Clinical-stage ophthalmology firm Acucela has secured orphan designation from the European Medicines Agency (EMA) for its emixustat hydrochloride to treat Stargardt disease.
In January 2017, Acucela had received orphan drug designation from the US Food and Drug Administration (FDA) for emixustat to treat Stargardt disease.
Stargardt disease is a rare and genetically inherited disease, which directly affects the retina of the eye and may result in the slow progression of vision loss in children.
According to the company, Stargardt disease may also be referred to as Stargardt macular dystrophy or juvenile macular degeneration that affects around one in 8,000 to 10,000 individuals across the world.
A genetic mutation of the ABCA4 gene will result in the disease. It leads to the accumulation of toxic vitamin A byproducts in the retina that will result in the gradual deterioration of photoreceptors and vision.
Emixustat is said to modulate the visual cycle by inhibiting a critical enzyme of this pathway, retinal pigment epithelium protein 65 (RPE65).
The visual cycle is the process through which vitamin A is recycled in the eye. The vitamin A is important to the visual process.
Slowing the visual cycle will decrease the availability of vitamin A derivatives (11-cis- and all-trans-retinal) to form precursors of A2E and related compounds.
Emixustat was showed to stop and reverse the accumulation of A2E, as well as preserve the integrity of the retina in animal models of Stargardt disease.

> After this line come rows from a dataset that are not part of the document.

(** * TinkerGraph Python bindings: handle lifecycle and dual-state object model

    A shallow embedding of [tinkergraphs/exceptions.py], [tinkergraphs/bindings.py]
    and [tinkergraphs/graph.py].  Python objects live in an explicit store (the
    [World]); methods are state-and-exception passing functions over it; the
    native shared library is an interface ([NativeFunctionTable]) whose calls
    are recorded in a trace. *)

From Stdlib Require Import Ascii String.
From stdpp Require Import gmap strings pretty list fin_maps.

Local Open Scope Z_scope.
Local Open Scope string_scope.

(** ** Python values that can be passed as labels, ids and property values *)

(** [None], [bool], [int] and [str]; floats, sequences and mappings are left
    out. *)

Inductive value :=
  | VNone
  | VBool (b : bool)
  | VInt (z : Z)
  | VStr (s : string).

#[global] Instance value_eq_dec : EqDecision value.
Proof. solve_decision. Defined.

(** Python's [==] on these values: [bool] is a subclass of [int], so
    [True == 1]; values of unrelated types are unequal. *)
Definition py_eq (x y : value) : bool :=
  match x, y with
  | VNone, VNone => true
  | VBool a, VBool b => bool_decide (a = b)
  | VBool a, VInt z | VInt z, VBool a => bool_decide (Z.b2z a = z)
  | VInt a, VInt b => bool_decide (a = b)
  | VStr a, VStr b => bool_decide (a = b)
  | _, _ => false
  end.

(** [str(x)] *)
Definition py_str (x : value) : string :=
  match x with
  | VNone => "None"
  | VBool true => "True"
  | VBool false => "False"
  | VInt z => pretty z
  | VStr s => s
  end.

(** [type(x).__name__] *)
Definition type_name (x : value) : string :=
  match x with
  | VNone => "NoneType"
  | VBool _ => "bool"
  | VInt _ => "int"
  | VStr _ => "str"
  end.

(** [repr(x)]; the escaping of quotes and control characters that [repr]
    performs inside strings is not modelled (it only shows in messages). *)
Definition py_repr (x : value) : string :=
  match x with
  | VStr s => "'" ++ s ++ "'"
  | _ => py_str x
  end.

(** [f"{x}"] for an [Optional[str]] *)
Definition fmt_opt (x : option string) : string :=
  match x with Some s => s | None => "None" end.

Fixpoint join (sep : string) (l : list string) : string :=
  match l with
  | [] => ""
  | [x] => x
  | x :: r => x ++ sep ++ join sep r
  end.

(** [repr] of a [dict] with string keys *)
Definition py_repr_dict (d : gmap string value) : string :=
  "{" ++ join ", " ((λ kv, py_repr (VStr kv.1) ++ ": " ++ py_repr kv.2) <$> map_to_list d) ++ "}".

(** ** exceptions.py *)

Inductive ExcClass :=
  | TinkerGraphError
  | TinkerGraphNativeError
  | TinkerGraphLibraryError
  | TinkerGraphVertexError
  | TinkerGraphEdgeError
  | TinkerGraphMemoryError
  | TinkerGraphValidationError
  | TinkerGraphConfigurationError
  | ValueError            (* builtin: raised by [len()] on a negative [__len__] *)
  | UnicodeDecodeError    (* builtin: raised by [bytes.decode] *)
  | UnicodeEncodeError    (* builtin: raised by [str.encode] *)
  | DanglingReference.    (* not a Python exception: a strong reference of the
                             store does not resolve; a Python reference always
                             keeps its object alive *)

#[global] Instance ExcClass_eq_dec : EqDecision ExcClass.
Proof. solve_decision. Defined.

(** The direct base class inside the modelled hierarchy ([None]: the base
    is the builtin [Exception]). *)
Definition base_class (c : ExcClass) : option ExcClass :=
  match c with
  | TinkerGraphError => None
  | TinkerGraphNativeError | TinkerGraphLibraryError | TinkerGraphVertexError
  | TinkerGraphEdgeError | TinkerGraphMemoryError | TinkerGraphValidationError
  | TinkerGraphConfigurationError => Some TinkerGraphError
  | ValueError => None
  | UnicodeDecodeError | UnicodeEncodeError => Some ValueError
  | DanglingReference => None
  end.

(** [issubclass(c, K)]: what an [except K] clause catches. *)
Definition issubclass (c K : ExcClass) : bool :=
  bool_decide (c = K) || bool_decide (base_class c = Some K).

Record Exc := mkExc { exc_class : ExcClass; exc_message : string }.

#[global] Instance Exc_eq_dec : EqDecision Exc.
Proof. solve_decision. Defined.

Inductive Res (A : Type) :=
  | Ok (a : A)
  | Raise (e : Exc).
Arguments Ok {A} a.
Arguments Raise {A} e.

(** ** The native function table (ctypes boundary) *)

(** One constructor per entry point configured in
    [TinkerGraphNativeLibrary._configure_functions], with the marshalled
    arguments.  A [char*] argument that may be [NULL] is an [option]; the
    parallel key/value arrays are [None] when the broker passes [None]. *)
Inductive NativeCall :=
  | tinkergraph_create
  | tinkergraph_destroy (graph : Z)
  | tinkergraph_add_vertex (graph : Z) (id : option string)
  | tinkergraph_add_vertex_with_properties
      (graph : Z) (id : option string) (keys values : option (list string)) (count : Z)
  | tinkergraph_add_edge (graph : Z) (label : string) (out_vertex in_vertex : Z)
  | tinkergraph_add_edge_with_properties
      (graph : Z) (label : string) (out_vertex in_vertex : Z)
      (keys values : option (list string)) (count : Z)
  | tinkergraph_vertex_count (graph : Z)
  | tinkergraph_edge_count (graph : Z)
  | tinkergraph_vertex_id (vertex : Z) (buffer_size : nat)
  | tinkergraph_edge_label (edge : Z) (buffer_size : nat)
  | tinkergraph_destroy_vertex (vertex : Z)
  | tinkergraph_destroy_edge (edge : Z)
  | tinkergraph_get_error_message (buffer_size : nat).

#[global] Instance NativeCall_eq_dec : EqDecision NativeCall.
Proof. solve_decision. Defined.

(** The native library is external: a state [NS] and a transition per call,
    giving the integer or pointer returned (a null pointer is [0]; ignored for
    [void] functions) and the bytes the call wrote into the caller's buffer
    (empty for calls without a buffer). *)
Class NativeFunctionTable (NS : Type) :=
  native_call : NativeCall → NS → (Z * string) * NS.

(** ** ctypes string buffers and UTF-8 *)

(** The first [n] bytes of [s]. *)
Fixpoint take_bytes (n : nat) (s : string) : string :=
  match n, s with
  | S n', String c r => String c (take_bytes n' r)
  | _, _ => ""
  end.

(** The bytes before the first NUL. *)
Fixpoint until_nul (s : string) : string :=
  match s with
  | String c r => if bool_decide (c = Ascii.zero) then "" else String c (until_nul r)
  | EmptyString => ""
  end.

(** [buffer.value] of a [create_string_buffer(buffer_size)] (all NUL) into
    which the native side wrote [written] from its start: the bytes before the
    first NUL, at most [buffer_size] of them. *)
Definition buffer_value (buffer_size : nat) (written : string) : string :=
  until_nul (take_bytes buffer_size written).

Definition byte_codes (s : string) : list N :=
  (λ c, Ascii.N_of_ascii c) <$> String.list_ascii_of_string s.

Definition is_cont (b : N) : bool := ((128 <=? b) && (b <=? 191))%N.

(** Well-formed UTF-8 (the byte ranges of the Unicode standard, as Python's
    strict decoder accepts them: no overlong forms, no surrogates, nothing
    above U+10FFFF). *)
Fixpoint utf8_valid (bs : list N) : bool :=
  match bs with
  | [] => true
  | b :: r =>
    if (b <? 128)%N then utf8_valid r else
    match r with
    | [] => false
    | c1 :: r1 =>
      if ((194 <=? b) && (b <=? 223))%N then is_cont c1 && utf8_valid r1 else
      match r1 with
      | [] => false
      | c2 :: r2 =>
        if ((224 <=? b) && (b <=? 239))%N then
          (if (b =? 224)%N then (160 <=? c1) && (c1 <=? 191)
           else if (b =? 237)%N then (128 <=? c1) && (c1 <=? 159)
           else is_cont c1)%N
          && is_cont c2 && utf8_valid r2
        else
        match r2 with
        | [] => false
        | c3 :: r3 =>
          if ((240 <=? b) && (b <=? 244))%N then
            (if (b =? 240)%N then (144 <=? c1) && (c1 <=? 191)
             else if (b =? 244)%N then (128 <=? c1) && (c1 <=? 143)
             else is_cont c1)%N
            && is_cont c2 && is_cont c3 && utf8_valid r3
          else false
        end
      end
    end
  end.

(** A Python [str] is represented by the bytes of its code points in UTF-8,
    a lone surrogate (which a [str] may hold) by the three bytes of its own
    code point: U+D800 is [237; 160; 128].  A [str] with a surrogate is the
    only kind that is not well-formed UTF-8, and the only kind that
    [s.encode('utf-8')] refuses.  [b.decode('utf-8')] and [s.encode('utf-8')]
    keep the bytes and check well-formedness; the position that Python
    reports in the message is left out.  A byte sequence that stands for no
    [str] at all is treated like one with a surrogate. *)
Definition decode_utf8 (b : string) : Res string :=
  if utf8_valid (byte_codes b) then Ok b
  else Raise (mkExc UnicodeDecodeError "'utf-8' codec can't decode bytes").

(** What [encode('utf-8')] raises. *)
Definition encode_error : Exc :=
  mkExc UnicodeEncodeError
    "'utf-8' codec can't encode characters: surrogates not allowed".

Definition encode_utf8 (s : string) : Res string :=
  if utf8_valid (byte_codes s) then Ok s else Raise encode_error.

When delivered orally, emixustat was demonstrated to be generally well tolerated in human clinical studies with delayed dark adaptation.
The company intends to explore the potential of emixustat to block or slow the progression of vision loss in patients diagnosed with Stargardt disease in ongoing and future clinical studies.
Acucela is a wholly-owned subsidiary of Kubota Pharmaceutical Holdings, which has diverse portfolio of drugs and devices for the restoration of vision.
The development pipeline of Acucela is comprised of drug candidates to treat diabetic retinopathy, diabetic macular edema, Stargardt disease, age-related macular degeneration, cataracts and presbyopia, and, optogenetics-based gene therapy for the treatment of retinitis pigmentosa.